Unfortunately, while most organizations may have some guidelines or a framework for Master Data, they simply aren’t prescriptive enough. What’s more, the guidelines allow for personal preference to creep in. Yet Enterprise Asset Management (EAM) system experts can have differing opinions about the best way to structure the Master Data within any given system – it’s not uncommon for site and corporate EAM specialists to fundamentally disagree on how best to structure the Master Data for a given list of maintenance tasks.
It might not seem like much of a problem if, in each area, the Master Data is structured in a way that suits the individuals involved. In reality, though, it creates enormous inefficiencies in any process or attempt to keep data up-to-date and continually improve the completeness of the data.

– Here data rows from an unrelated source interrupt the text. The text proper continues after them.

(** The report of a round: the new rows are appended to the output file and
    the progress bar moves. *)
Lemma report_returns (increase : bool) path (progress_bar : bool) n df w :
  output_file_ready path w ->
  exists w',
    (if increase then
       (match path with
        | Some p =>
            if truthy_path path then
              size <- getsize p ;;
              to_csv p (0 <? size) df
            else ret tt
        | None => ret tt
        end) ;;
       (if progress_bar then progress_update n else ret tt)
     else ret tt) w = (inr tt, w')
    /\ output_file_ready path w'.
Proof.
  intros Hready. destruct increase; [|exists w; split; [reflexivity|exact Hready]].
  assert (Hfile : exists w1,
            (match path with
             | Some p =>
                 if truthy_path path then
                   size <- getsize p ;;
                   to_csv p (0 <? size) df
                 else ret tt
             | None => ret tt
             end) w = (inr tt, w1)
            /\ output_file_ready path w1).
  { destruct path as [p|]; [|exists w; split; [reflexivity|exact Hready]].
    destruct (truthy_path (Some p)); [|exists w; split; [reflexivity|exact Hready]].
    destruct Hready as [lines Hlines].
    unfold bind, getsize. rewrite Hlines. unfold to_csv.
    eexists. split; [reflexivity|].
    unfold output_file_ready, abspath. cbn.
    fold (abspath w p). rewrite lookup_insert_eq. eexists. reflexivity. }
  destruct Hfile as (w1 & Hfile & Hready1).
  rewrite (bind_inr _ _ _ _ _ Hfile).
  destruct progress_bar; [|exists w1; split; [reflexivity|exact Hready1]].
  eexists. split; [reflexivity|].
  eapply output_file_ready_same; [| |exact Hready1]; reflexivity.
Qed.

Rein in the tendency to wander
When it is not locked down, the Master Data tends to wander because it can be changed by planners and schedulers who are attempting to improve the data or satisfy the requests of others. Once it wanders, it’s almost impossible to improve in alignment with all like data. The upshot? You resort to reviewing and updating each individual maintenance plan.

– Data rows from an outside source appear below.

(** The call count that [CountSelected] passes on is the number of
    selected rows. *)
Lemma CountSelected_rows sv :
  shape_ok sv -> padded sv -> CountSelected sv = length (selected_rows sv).
Proof.
  intros Hs Hp. rewrite <- (ForEachSetBit_rows sv Hs Hp).
  destruct Hs as (Hl & Hb & Hc & Hok).
  unfold CountSelected, ForEachSetBit. rewrite Bits_Count_exact by lia.
  by rewrite (Nat.mul_comm 8).
Qed.

(** With at most 65535 rows, the indexes written through [uint16_t] are
    the row numbers themselves. *)
Lemma GetSelectedRowsInternal_rows sv :
  shape_ok sv -> padded sv -> (Z.of_nat (n_rows_ sv) <= 65535)%Z ->
  GetSelectedRowsInternal (bitmap_ sv) (n_bytes_ sv)
  = Z.of_nat <$> selected_rows sv.
Proof.
  intros Hs Hp Hmax. unfold GetSelectedRowsInternal.
  rewrite (ForEachSetBit_rows sv Hs Hp).
  apply Forall_fmap_ext, Forall_forall. intros i Hi.
  apply list_elem_of_filter in Hi as [_ Hi].
  apply list_elem_of_In, in_seq in Hi. unfold nrows in Hi.
  apply Z.mod_small. change (2 ^ 16)%Z with 65536%Z. lia.
Qed.

(** For a vector of at most 65535 rows, the bound that [GetSelectedRows]
    asserts: it answers with the all-selected marker exactly when every
    row below [nrows] is selected, and otherwise with the indexes of the
    selected rows, in increasing order, without the padding bits and
    none of them wrapped by its 16-bit type. *)
Theorem GetSelectedRows_spec (sv : SelectionVector) :
  shape_ok sv -> padded sv -> (Z.of_nat (n_rows_ sv) <= 65535)%Z ->
  ((forall i, i < nrows sv -> BitmapTest (bitmap_ sv) i = true) ->
   GetSelectedRows sv = AllSelected) /\
  ((exists i, i < nrows sv /\ BitmapTest (bitmap_ sv) i = false) ->
   GetSelectedRows sv = Indexes (Z.of_nat <$> selected_rows sv)).
Proof.
  intros Hs Hp Hmax. unfold GetSelectedRows.
  rewrite (CountSelected_rows sv Hs Hp).
  pose proof (filter_seq_all (fun i => BitmapTest (bitmap_ sv) i = true)
                (nrows sv)) as Hall.
  fold (selected_rows sv) in Hall. split.
  - intros Hevery. apply Hall in Hevery.
    change (nrows sv) with (n_rows_ sv) in Hevery.
    by rewrite (proj2 (Nat.eqb_eq _ _) Hevery).
  - intros (i & Hi & Hoff).
    assert (Hne : length (selected_rows sv) <> n_rows_ sv).
    { intros Heq. change (n_rows_ sv) with (nrows sv) in Heq.
      rewrite (proj1 Hall Heq i Hi) in Hoff. done. }
    rewrite (proj2 (Nat.eqb_neq _ _) Hne). f_equal.
    destruct (0 <? length (selected_rows sv)) eqn:Hpos.
    + by apply GetSelectedRowsInternal_rows.
    + apply Nat.ltb_ge in Hpos. destruct (selected_rows sv); [done|cbn in Hpos; lia].
Qed.

Lemma GetSelectedRows_spec_witness :
  GetSelectedRows (SelectionVector_new 10 [255; 255]%Z) = AllSelected /\
  GetSelectedRows (SelectionVector_new 10 [5; 255]%Z)
  = Indexes (Z.of_nat <$> selected_rows (SelectionVector_new 10 [5; 255]%Z)).
Proof.
  assert (Hok1 : bytes_ok [255; 255]%Z) by (repeat constructor; lia).
  assert (Hok2 : bytes_ok [5; 255]%Z) by (repeat constructor; lia).
  split.
  - refine (proj1 (GetSelectedRows_spec (SelectionVector_new 10 [255; 255]%Z)
                     _ _ _) _).
    + apply PadExtraBitsWithZeroes_shape. by repeat split.
    + by apply PadExtraBitsWithZeroes_padded.
    + vm_compute. discriminate.
    + intros i Hi. do 10 (destruct i as [|i]; [reflexivity|]).
      vm_compute in Hi. lia.
  - refine (proj2 (GetSelectedRows_spec (SelectionVector_new 10 [5; 255]%Z)
                     _ _ _) _).
    + apply PadExtraBitsWithZeroes_shape. by repeat split.
    + by apply PadExtraBitsWithZeroes_padded.
    + vm_compute. discriminate.
    + exists 1. split; [vm_compute; lia | reflexivity].
Defined.

Example GetSelectedRows_run :
  GetSelectedRows (SelectionVector_new 10 [5; 255]%Z) = Indexes [0; 2; 8; 9]%Z.
Proof. vm_compute. reflexivity. Qed.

On the flip side, if you use rule-based Master Data generation, then the structure is not only consistent but if you update any item then the rules can regenerate the Master Data, identify any differences and make those updates in the EAM system.

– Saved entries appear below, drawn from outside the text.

(** ** The collaborators *)

Class Collaborators : Type := {
  (** [Document(BytesIO(file_bytes))]; raises on a malformed binary *)
  Document : bytes -> result docx;
  (** [doc.save(out)] followed by reading [out] back *)
  docx_save : docx -> bytes;
  (** whether the XML layer under the document takes the character as text;
      it raises on the others, control characters among them *)
  xml_compatible : N -> bool;
  (** the similarity index built from the reference PDFs *)
  vectordb : Type;
  ingest_pdfs_to_faiss : list bytes -> result vectordb;
  (** [qa.run(prompt)] of the chain over the index, at the n-th review of
      the run; it returns free-form text or raises *)
  qa_run : vectordb -> nat -> pystr -> result pystr
}.

Section Core.
Context {L : PyLib} {C : Collaborators}.

(** [s.lower()]: on pure ASCII text only 'A'..'Z' change. *)
Definition lower (s : pystr) : pystr :=
  if forallb is_ascii s then map lower_ascii s else unicode_lower s.

(** lines 20-28 *)
Definition ADGM_CHECKLISTS : list (pystr * list pystr) :=
  [ (lit "Company Incorporation",
     [ lit "Articles of Association";
       lit "Memorandum of Association";
       lit "Incorporation Application Form";
       lit "UBO Declaration Form";
       lit "Register of Members and Directors" ]) ].

(** lines 30-36; [items()] walks the table in this order *)
Definition DOC_TYPE_KEYWORDS : list (pystr * list pystr) :=
  [ (lit "Articles of Association",
     [lit "articles of association"; lit "aoa"; lit "articles"]);
    (lit "Memorandum of Association",
     [lit "memorandum of association"; lit "moa"; lit "memorandum"]);
    (lit "Incorporation Application Form", [lit "incorporation application"]);
    (lit "UBO Declaration Form", [lit "ubo declaration"]);
    (lit "Register of Members and Directors",
     [lit "register of members"; lit "register of directors"]) ].

Definition UNKNOWN : pystr := lit "Unknown Document Type".

(** The [for doc_type, keys in ...] loop of [classify_document]. *)
Fixpoint classify_loop (text_l : pystr) (table : list (pystr * list pystr)) : pystr :=
  match table with
  | [] => UNKNOWN
  | (doc_type, keys) :: rest =>
      if existsb (fun k => contains k text_l) keys then doc_type
      else classify_loop text_l rest
  end.

(** lines 49-54; the argument may be [None] *)
Definition classify_document (text : option pystr) : pystr :=
  let text_l := lower (match text with Some ((_ :: _) as s) => s | _ => [] end) in
  classify_loop text_l DOC_TYPE_KEYWORDS.

(** [text.find(c)]: the first index of [c], -1 when there is none. *)
Fixpoint find (c : N) (text : pystr) : Z :=
  match text with
  | [] => -1
  | x :: rest =>
      if (x =? c)%N then 0
      else let r := find c rest in if (r =? -1)%Z then -1 else r + 1
  end%Z.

The act of using rule-based generation of Master Data drives high quality, more complete Master Data because of the data required to drive the rules. Using the rules, data quality can be assessed for structure and format, perhaps requiring alignment to a pick list, meaning that any chance of human error is removed.
Quite simply, it should be possible to go from reliability study to Master Data required for upload to an EAM system without human input, simply by using the agreed business rules and logic to group, package, and structure the maintenance tasks.
Using rule-based generation of Master Data, data improvement is supported over time.
Here are common examples: a change to a material number or an adjustment to a shut-down schedule (assuming this is justified). In an Asset Strategy Management environment where common generic data is used, both of these changes are affected rapidly within the reliability strategy data. If rule-based generation of Master Data is used, then only a few button clicks will update the Master Data.
Because we know what has changed and we use rule-based Master Data, the new Master Data can be compared to the old Master Data quite simply to develop a change load sheet or determine the data that needs to change in the EAM system.
The productivity gains associated with Master Data generation and improvement are significant.
The other key benefit in using rule-based Master Data generation is simply in the consistency of structures and accuracy across the organization. Wherever there is common equipment or systems across sites and the whole organization, the Master Data is clean and structured the same way, no matter where it is. As people move around, they are immediately familiar and comfortable with the data structures – everything just works the same.
The consistent data structures provide a clear path from maintenance plans to reliability analysis; and they support benchmarking and comparison of reliability strategies and performance across different assets, systems and sites.